• _Exercise instructions_
Within the data that follows, set down exactly the lines from the one containing "Definition PROCINFO : nat" through the one containing "(** The fields of", both ends included.

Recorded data
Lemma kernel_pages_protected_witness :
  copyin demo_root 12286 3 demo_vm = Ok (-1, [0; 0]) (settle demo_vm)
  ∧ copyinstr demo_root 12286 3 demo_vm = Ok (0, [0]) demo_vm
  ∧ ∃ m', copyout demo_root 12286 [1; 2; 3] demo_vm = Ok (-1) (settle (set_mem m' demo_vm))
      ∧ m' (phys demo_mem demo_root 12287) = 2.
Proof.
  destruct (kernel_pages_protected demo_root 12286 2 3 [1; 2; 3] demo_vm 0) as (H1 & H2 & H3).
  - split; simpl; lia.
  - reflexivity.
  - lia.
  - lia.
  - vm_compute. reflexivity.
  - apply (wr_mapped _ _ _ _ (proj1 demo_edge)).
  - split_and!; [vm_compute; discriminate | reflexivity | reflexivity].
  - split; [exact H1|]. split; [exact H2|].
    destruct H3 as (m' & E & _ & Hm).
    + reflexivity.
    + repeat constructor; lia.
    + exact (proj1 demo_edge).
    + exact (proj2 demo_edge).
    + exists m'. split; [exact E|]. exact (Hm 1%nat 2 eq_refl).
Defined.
==
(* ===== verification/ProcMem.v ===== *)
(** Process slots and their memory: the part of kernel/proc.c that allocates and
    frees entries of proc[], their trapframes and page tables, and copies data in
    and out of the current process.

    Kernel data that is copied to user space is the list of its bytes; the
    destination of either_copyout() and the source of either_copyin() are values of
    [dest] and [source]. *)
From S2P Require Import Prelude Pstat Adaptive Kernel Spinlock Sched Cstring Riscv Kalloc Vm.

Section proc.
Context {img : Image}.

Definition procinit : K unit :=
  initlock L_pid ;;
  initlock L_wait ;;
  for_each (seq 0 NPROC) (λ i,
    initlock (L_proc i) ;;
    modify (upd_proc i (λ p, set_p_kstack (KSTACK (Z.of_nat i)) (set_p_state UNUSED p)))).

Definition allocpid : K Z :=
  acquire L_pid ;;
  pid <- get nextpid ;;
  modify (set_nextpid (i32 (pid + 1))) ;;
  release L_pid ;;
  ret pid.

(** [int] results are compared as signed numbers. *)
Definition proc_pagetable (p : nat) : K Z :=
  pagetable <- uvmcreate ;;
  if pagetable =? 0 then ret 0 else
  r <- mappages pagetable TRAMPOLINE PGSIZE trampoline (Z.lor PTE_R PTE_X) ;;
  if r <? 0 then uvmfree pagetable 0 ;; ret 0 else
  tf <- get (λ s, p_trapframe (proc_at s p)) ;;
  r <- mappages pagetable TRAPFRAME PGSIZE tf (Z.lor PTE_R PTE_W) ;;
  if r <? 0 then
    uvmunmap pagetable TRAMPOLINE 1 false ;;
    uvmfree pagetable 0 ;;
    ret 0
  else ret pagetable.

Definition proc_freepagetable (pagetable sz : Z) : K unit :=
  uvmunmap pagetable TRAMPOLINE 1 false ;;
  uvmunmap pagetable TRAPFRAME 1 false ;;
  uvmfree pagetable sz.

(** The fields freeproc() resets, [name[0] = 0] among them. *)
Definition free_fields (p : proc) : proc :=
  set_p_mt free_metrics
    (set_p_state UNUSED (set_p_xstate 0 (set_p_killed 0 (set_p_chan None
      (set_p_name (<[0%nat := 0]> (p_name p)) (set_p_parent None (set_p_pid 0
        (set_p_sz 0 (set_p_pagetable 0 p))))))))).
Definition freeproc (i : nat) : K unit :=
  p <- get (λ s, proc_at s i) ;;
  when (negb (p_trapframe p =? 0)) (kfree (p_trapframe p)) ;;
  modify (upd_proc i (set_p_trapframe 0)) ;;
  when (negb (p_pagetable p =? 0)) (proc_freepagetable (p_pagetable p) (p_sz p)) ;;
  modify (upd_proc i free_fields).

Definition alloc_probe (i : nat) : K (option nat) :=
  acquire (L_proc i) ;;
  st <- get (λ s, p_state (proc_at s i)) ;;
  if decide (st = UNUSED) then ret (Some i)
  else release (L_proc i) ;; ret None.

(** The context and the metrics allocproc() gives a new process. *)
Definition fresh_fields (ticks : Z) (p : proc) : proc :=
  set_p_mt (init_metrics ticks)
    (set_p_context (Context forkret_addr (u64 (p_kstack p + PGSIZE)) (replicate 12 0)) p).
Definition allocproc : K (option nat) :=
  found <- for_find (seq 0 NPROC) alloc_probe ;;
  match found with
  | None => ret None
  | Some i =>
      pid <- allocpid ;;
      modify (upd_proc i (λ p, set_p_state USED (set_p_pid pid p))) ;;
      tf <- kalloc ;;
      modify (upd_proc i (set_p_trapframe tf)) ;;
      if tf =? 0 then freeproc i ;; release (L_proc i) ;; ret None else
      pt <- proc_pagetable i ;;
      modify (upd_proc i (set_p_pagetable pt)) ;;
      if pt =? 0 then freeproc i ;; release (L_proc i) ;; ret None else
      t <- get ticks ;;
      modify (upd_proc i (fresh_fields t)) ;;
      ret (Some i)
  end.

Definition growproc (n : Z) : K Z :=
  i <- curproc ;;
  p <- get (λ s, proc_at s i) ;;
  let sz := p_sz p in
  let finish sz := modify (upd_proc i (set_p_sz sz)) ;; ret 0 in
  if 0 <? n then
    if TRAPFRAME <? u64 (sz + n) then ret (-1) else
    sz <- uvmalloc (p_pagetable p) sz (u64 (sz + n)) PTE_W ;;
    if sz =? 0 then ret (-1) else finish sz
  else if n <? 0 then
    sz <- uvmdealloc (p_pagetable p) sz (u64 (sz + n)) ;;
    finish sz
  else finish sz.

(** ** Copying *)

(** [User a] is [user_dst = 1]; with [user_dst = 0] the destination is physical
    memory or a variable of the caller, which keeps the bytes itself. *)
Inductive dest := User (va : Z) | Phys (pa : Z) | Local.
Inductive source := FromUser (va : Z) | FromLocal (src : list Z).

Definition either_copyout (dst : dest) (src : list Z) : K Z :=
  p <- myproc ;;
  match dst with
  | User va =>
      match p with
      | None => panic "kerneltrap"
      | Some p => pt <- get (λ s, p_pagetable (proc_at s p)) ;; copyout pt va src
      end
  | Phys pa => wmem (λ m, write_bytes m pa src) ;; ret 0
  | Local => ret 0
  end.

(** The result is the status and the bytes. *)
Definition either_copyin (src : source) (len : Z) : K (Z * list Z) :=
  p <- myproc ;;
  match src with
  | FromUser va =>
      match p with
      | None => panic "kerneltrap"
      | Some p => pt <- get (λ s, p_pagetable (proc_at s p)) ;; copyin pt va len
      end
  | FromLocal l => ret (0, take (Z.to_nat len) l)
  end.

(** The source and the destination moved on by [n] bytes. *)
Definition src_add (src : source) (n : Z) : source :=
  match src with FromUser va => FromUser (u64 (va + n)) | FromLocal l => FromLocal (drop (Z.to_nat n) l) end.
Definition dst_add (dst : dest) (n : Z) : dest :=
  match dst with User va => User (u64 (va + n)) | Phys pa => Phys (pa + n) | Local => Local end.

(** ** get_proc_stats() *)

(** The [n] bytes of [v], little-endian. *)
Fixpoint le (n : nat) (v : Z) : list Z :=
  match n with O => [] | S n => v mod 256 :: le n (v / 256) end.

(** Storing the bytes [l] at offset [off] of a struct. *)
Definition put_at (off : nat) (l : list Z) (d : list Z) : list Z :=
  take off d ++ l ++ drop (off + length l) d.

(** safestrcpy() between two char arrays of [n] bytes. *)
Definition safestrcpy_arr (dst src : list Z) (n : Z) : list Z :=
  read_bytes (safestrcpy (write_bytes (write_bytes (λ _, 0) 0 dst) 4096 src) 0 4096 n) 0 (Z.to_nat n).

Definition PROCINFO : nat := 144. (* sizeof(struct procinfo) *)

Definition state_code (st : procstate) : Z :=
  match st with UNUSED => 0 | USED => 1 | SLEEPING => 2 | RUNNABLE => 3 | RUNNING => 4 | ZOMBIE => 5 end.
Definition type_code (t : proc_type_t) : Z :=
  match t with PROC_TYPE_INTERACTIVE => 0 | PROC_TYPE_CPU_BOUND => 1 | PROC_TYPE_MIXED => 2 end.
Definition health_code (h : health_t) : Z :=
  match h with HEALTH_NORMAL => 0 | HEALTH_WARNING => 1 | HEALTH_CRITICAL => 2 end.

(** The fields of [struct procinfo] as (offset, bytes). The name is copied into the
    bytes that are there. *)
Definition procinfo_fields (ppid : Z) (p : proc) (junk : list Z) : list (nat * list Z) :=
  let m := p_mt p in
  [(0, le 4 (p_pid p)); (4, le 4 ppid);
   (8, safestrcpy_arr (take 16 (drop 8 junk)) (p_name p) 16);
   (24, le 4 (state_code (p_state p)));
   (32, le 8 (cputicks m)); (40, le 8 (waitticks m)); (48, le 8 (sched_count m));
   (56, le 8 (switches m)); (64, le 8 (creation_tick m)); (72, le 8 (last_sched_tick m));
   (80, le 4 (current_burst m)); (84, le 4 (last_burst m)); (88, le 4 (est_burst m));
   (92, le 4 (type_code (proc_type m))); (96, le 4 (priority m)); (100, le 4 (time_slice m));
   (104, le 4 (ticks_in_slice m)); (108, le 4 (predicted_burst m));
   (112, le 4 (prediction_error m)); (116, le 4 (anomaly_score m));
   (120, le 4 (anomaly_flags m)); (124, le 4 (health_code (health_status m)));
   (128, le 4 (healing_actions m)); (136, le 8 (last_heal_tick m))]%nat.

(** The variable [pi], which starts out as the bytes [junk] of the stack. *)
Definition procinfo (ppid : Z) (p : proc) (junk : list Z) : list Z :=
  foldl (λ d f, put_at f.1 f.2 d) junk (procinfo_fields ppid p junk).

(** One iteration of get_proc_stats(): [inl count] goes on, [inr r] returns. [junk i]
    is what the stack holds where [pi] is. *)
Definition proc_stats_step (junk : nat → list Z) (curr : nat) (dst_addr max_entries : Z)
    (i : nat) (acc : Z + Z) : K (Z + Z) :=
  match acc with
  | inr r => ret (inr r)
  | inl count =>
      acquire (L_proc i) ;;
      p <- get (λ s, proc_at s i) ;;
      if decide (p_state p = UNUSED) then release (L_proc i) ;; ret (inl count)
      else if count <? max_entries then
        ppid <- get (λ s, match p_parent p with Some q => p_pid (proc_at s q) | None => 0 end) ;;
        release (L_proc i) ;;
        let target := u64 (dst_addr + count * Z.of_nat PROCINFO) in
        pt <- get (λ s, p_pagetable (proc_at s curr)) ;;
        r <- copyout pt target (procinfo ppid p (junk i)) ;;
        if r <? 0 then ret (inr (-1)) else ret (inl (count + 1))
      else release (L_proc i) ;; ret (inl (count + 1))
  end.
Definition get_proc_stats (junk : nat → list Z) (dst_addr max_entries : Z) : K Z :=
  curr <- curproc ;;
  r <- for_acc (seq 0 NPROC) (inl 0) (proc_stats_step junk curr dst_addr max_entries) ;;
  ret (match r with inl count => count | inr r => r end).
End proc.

• _Result of this exercise_
Definition PROCINFO : nat := 144. (* sizeof(struct procinfo) *)

Definition state_code (st : procstate) : Z :=
  match st with UNUSED => 0 | USED => 1 | SLEEPING => 2 | RUNNABLE => 3 | RUNNING => 4 | ZOMBIE => 5 end.
Definition type_code (t : proc_type_t) : Z :=
  match t with PROC_TYPE_INTERACTIVE => 0 | PROC_TYPE_CPU_BOUND => 1 | PROC_TYPE_MIXED => 2 end.
Definition health_code (h : health_t) : Z :=
  match h with HEALTH_NORMAL => 0 | HEALTH_WARNING => 1 | HEALTH_CRITICAL => 2 end.

(** The fields of [struct procinfo] as (offset, bytes). The name is copied into the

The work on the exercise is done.